### Your instructions
Under this line are the records; write out word for word the part that begins at the line containing "What a failing" and ends at the line containing "and port, and", and no more.
───── Information given ─────
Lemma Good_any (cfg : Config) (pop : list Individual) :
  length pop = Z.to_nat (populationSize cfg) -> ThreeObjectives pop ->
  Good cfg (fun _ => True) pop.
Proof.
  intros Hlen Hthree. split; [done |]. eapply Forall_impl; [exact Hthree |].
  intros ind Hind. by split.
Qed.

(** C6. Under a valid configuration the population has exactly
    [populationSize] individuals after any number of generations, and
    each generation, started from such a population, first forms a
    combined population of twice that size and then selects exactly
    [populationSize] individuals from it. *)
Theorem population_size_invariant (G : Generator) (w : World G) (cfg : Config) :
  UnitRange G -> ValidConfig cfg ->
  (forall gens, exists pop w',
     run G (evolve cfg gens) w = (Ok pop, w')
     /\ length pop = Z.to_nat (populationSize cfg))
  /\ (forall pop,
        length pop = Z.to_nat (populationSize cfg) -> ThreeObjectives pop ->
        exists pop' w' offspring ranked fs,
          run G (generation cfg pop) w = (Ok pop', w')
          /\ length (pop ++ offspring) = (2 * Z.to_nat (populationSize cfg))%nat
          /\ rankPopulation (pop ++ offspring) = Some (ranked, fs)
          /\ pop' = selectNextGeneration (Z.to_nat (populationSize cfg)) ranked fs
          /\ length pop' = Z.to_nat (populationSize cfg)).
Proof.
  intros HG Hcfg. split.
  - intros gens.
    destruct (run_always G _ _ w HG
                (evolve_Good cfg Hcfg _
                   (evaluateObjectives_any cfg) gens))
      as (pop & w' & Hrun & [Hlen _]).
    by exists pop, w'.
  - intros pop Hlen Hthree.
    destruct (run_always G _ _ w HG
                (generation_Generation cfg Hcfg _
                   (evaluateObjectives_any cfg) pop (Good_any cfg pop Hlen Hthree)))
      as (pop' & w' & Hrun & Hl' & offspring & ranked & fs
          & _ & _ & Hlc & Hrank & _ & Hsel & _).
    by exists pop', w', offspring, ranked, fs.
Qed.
─────
───── Information given ─────
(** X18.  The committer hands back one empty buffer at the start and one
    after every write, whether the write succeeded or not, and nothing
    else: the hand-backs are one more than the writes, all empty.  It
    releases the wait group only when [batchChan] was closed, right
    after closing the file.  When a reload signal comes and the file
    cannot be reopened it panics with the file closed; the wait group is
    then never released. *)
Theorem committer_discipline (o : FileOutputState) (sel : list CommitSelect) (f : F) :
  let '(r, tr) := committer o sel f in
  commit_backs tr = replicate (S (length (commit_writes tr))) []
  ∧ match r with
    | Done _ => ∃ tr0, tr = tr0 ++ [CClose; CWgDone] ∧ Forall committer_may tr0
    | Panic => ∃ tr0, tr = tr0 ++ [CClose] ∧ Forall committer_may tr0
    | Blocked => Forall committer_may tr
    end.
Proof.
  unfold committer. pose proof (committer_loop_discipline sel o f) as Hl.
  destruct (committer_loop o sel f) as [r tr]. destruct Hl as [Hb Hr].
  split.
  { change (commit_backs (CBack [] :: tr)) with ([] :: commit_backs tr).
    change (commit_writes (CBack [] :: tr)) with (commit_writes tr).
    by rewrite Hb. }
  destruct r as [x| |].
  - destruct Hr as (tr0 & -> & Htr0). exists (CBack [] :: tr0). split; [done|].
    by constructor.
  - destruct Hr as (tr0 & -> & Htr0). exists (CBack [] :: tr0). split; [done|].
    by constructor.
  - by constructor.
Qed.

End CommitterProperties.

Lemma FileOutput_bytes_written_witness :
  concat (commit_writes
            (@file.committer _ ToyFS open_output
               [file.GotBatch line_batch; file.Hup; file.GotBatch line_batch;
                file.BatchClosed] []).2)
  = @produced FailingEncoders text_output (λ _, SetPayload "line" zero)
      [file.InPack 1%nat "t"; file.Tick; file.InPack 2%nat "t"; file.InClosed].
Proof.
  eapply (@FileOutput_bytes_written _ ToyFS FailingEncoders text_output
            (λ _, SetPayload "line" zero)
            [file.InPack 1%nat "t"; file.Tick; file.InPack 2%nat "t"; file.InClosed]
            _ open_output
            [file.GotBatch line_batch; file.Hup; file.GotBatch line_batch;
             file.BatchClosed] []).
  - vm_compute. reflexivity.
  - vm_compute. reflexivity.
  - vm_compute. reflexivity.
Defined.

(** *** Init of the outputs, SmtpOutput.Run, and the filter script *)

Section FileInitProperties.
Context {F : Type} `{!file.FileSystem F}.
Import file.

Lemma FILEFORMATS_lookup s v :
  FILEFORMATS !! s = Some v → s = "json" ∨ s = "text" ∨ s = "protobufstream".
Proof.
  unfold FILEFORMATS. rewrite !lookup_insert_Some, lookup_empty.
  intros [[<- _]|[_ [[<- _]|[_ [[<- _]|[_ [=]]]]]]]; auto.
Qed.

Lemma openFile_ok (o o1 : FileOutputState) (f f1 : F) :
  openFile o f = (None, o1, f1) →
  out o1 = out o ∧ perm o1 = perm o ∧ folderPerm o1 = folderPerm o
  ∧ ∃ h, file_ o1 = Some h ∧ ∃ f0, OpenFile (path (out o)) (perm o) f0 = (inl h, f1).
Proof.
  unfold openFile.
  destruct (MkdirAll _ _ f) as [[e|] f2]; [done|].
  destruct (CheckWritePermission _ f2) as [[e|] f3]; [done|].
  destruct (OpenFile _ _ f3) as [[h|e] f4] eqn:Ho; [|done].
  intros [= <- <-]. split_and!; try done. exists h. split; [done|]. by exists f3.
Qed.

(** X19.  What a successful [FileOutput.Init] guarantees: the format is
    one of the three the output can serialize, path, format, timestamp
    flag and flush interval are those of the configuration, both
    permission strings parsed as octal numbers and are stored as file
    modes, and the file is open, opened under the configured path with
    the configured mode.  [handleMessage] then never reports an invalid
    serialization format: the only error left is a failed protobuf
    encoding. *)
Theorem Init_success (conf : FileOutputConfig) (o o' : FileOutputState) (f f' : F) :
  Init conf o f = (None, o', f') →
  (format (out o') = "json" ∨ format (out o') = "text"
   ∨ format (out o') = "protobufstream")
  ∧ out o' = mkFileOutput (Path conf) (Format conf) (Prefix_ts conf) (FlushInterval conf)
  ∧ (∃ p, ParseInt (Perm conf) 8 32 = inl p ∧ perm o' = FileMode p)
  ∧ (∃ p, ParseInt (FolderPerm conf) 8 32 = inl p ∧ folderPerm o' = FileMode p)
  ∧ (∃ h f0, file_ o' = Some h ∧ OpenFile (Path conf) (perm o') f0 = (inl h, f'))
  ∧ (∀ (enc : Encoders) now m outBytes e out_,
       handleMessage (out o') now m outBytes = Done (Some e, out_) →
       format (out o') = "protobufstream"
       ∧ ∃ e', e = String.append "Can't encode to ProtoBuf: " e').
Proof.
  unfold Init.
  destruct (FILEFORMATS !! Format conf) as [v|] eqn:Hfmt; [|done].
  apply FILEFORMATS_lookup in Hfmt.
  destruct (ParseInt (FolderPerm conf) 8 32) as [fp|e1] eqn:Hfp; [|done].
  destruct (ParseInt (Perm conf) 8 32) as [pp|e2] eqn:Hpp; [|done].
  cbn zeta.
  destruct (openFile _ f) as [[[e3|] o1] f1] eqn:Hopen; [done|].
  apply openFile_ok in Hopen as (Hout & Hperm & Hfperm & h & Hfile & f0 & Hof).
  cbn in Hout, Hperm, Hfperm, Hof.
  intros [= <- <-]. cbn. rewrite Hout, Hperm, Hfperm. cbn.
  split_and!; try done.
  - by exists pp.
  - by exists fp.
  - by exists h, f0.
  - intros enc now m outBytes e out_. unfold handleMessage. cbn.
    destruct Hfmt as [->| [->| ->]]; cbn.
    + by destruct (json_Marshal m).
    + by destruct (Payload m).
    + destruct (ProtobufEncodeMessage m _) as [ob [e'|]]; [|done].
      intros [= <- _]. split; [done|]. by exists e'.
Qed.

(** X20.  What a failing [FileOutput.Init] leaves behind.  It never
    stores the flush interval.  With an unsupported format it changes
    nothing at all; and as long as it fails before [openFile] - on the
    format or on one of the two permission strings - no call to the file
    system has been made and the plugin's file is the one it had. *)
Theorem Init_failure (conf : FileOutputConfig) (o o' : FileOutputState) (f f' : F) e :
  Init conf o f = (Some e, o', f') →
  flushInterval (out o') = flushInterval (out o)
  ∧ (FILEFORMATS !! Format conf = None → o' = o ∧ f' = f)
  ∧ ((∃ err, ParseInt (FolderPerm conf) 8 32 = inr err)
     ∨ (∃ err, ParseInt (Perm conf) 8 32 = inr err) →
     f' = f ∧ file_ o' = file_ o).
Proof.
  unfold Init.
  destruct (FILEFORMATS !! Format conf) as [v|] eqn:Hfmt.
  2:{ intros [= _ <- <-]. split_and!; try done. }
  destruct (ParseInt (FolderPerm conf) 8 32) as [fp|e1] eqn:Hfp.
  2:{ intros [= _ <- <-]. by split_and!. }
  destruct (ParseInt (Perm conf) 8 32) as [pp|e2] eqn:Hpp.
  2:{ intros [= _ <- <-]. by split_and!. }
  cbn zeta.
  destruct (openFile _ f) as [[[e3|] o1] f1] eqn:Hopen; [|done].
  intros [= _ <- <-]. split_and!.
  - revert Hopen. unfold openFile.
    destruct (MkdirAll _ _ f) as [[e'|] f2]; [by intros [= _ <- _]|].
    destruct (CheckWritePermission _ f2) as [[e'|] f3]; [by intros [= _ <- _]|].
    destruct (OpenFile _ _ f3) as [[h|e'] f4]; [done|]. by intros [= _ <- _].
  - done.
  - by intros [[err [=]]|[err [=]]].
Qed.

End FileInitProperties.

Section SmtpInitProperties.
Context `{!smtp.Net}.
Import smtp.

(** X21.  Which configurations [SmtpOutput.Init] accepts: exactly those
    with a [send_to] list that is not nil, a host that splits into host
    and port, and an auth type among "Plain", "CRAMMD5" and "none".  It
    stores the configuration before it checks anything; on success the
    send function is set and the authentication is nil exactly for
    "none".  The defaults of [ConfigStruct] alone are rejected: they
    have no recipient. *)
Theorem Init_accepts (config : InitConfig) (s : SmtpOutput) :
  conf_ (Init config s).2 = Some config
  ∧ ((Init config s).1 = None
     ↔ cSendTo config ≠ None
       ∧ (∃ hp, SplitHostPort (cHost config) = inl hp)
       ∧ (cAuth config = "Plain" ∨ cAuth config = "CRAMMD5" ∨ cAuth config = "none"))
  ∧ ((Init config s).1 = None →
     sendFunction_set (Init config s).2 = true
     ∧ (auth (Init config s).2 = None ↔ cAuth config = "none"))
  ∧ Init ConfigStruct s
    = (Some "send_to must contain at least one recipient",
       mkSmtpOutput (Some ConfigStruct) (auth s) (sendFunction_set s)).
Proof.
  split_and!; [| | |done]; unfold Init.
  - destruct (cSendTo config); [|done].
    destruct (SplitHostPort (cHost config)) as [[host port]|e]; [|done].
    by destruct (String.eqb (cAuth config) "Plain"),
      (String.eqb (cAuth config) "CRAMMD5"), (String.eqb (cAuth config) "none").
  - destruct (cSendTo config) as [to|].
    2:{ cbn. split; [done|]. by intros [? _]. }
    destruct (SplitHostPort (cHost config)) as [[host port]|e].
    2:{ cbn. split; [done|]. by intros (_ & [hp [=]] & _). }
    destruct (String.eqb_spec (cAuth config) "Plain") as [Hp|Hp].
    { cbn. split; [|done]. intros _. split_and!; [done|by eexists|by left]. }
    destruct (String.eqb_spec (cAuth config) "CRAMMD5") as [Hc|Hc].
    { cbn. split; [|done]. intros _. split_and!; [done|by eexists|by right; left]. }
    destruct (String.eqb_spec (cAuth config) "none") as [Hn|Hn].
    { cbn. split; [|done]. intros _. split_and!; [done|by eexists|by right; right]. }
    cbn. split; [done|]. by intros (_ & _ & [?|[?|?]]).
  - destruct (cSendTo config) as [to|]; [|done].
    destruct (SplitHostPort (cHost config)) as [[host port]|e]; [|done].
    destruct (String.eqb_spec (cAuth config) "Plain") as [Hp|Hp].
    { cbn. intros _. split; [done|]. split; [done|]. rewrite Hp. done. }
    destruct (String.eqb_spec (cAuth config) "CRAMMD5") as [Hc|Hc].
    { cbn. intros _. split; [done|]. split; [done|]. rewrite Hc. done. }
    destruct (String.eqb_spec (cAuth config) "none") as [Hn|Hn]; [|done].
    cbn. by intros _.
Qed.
─────
### Answer to this problem
(** X20.  What a failing [FileOutput.Init] leaves behind.  It never
    stores the flush interval.  With an unsupported format it changes
    nothing at all; and as long as it fails before [openFile] - on the
    format or on one of the two permission strings - no call to the file
    system has been made and the plugin's file is the one it had. *)
Theorem Init_failure (conf : FileOutputConfig) (o o' : FileOutputState) (f f' : F) e :
  Init conf o f = (Some e, o', f') →
  flushInterval (out o') = flushInterval (out o)
  ∧ (FILEFORMATS !! Format conf = None → o' = o ∧ f' = f)
  ∧ ((∃ err, ParseInt (FolderPerm conf) 8 32 = inr err)
     ∨ (∃ err, ParseInt (Perm conf) 8 32 = inr err) →
     f' = f ∧ file_ o' = file_ o).
Proof.
  unfold Init.
  destruct (FILEFORMATS !! Format conf) as [v|] eqn:Hfmt.
  2:{ intros [= _ <- <-]. split_and!; try done. }
  destruct (ParseInt (FolderPerm conf) 8 32) as [fp|e1] eqn:Hfp.
  2:{ intros [= _ <- <-]. by split_and!. }
  destruct (ParseInt (Perm conf) 8 32) as [pp|e2] eqn:Hpp.
  2:{ intros [= _ <- <-]. by split_and!. }
  cbn zeta.
  destruct (openFile _ f) as [[[e3|] o1] f1] eqn:Hopen; [|done].
  intros [= _ <- <-]. split_and!.
  - revert Hopen. unfold openFile.
    destruct (MkdirAll _ _ f) as [[e'|] f2]; [by intros [= _ <- _]|].
    destruct (CheckWritePermission _ f2) as [[e'|] f3]; [by intros [= _ <- _]|].
    destruct (OpenFile _ _ f3) as [[h|e'] f4]; [done|]. by intros [= _ <- _].
  - done.
  - by intros [[err [=]]|[err [=]]].
Qed.

End FileInitProperties.

Section SmtpInitProperties.
Context `{!smtp.Net}.
Import smtp.

(** X21.  Which configurations [SmtpOutput.Init] accepts: exactly those
    with a [send_to] list that is not nil, a host that splits into host
    and port, and an auth type among "Plain", "CRAMMD5" and "none".  It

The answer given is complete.